• Provided data
(** * deep-c: a shallow embedding of the MLP / Adam / DDPG numerical core

    The development follows the C sources file by file:
    [matrix.c], [random.c], [activation.c], [loss.c], [mlp.c], [adam.c]
    and [ddpg.c].

    Modelling conventions.
    - C [int] values are [Z]; every index computed by the modelled code is
      checked against the size of the block it addresses.  The arithmetic
      of [int] is that of [Z]: the model describes the code on the inputs
      for which no [int] expression of the code leaves [INT_MIN .. INT_MAX],
      and the theorems on [ddpg_create] and [deepc_random_int] state that
      range as a hypothesis ([int_agent], [INT_MIN], [INT_MAX]).  A block
      that has [rows * columns] cells exists, so its number of cells is in
      range.
    - A heap block of doubles is a [list D]; a [Matrix] carries its block by
      value.  Reading or writing outside a block is undefined behaviour in C
      and is [None] here, so every operation lives in the [option] monad.
    - The type [D] of a C [double] is abstract: the arithmetic of the code
      is kept as an interface ([Scalar]), whose instance [binary64] is
      IEEE binary64 with the two libm functions as parameters.  A statement
      that depends on the arithmetic is made on [binary64]; the others hold
      for every instance.
    - [rand()] is an oracle: a sequence of integers and a cursor. *)

From Stdlib Require Import ZArith Lia Floats.
From stdpp Require Import base tactics option list list_numbers strings.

• Assignment
Each entry above should be repeated exactly, with no line left out.

• Reply to the exercise
(** * deep-c: a shallow embedding of the MLP / Adam / DDPG numerical core

    The development follows the C sources file by file:
    [matrix.c], [random.c], [activation.c], [loss.c], [mlp.c], [adam.c]
    and [ddpg.c].

    Modelling conventions.
    - C [int] values are [Z]; every index computed by the modelled code is
      checked against the size of the block it addresses.  The arithmetic
      of [int] is that of [Z]: the model describes the code on the inputs
      for which no [int] expression of the code leaves [INT_MIN .. INT_MAX],
      and the theorems on [ddpg_create] and [deepc_random_int] state that
      range as a hypothesis ([int_agent], [INT_MIN], [INT_MAX]).  A block
      that has [rows * columns] cells exists, so its number of cells is in
      range.
    - A heap block of doubles is a [list D]; a [Matrix] carries its block by
      value.  Reading or writing outside a block is undefined behaviour in C
      and is [None] here, so every operation lives in the [option] monad.
    - The type [D] of a C [double] is abstract: the arithmetic of the code
      is kept as an interface ([Scalar]), whose instance [binary64] is
      IEEE binary64 with the two libm functions as parameters.  A statement
      that depends on the arithmetic is made on [binary64]; the others hold
      for every instance.
    - [rand()] is an oracle: a sequence of integers and a cursor. *)

From Stdlib Require Import ZArith Lia Floats.
From stdpp Require Import base tactics option list list_numbers strings.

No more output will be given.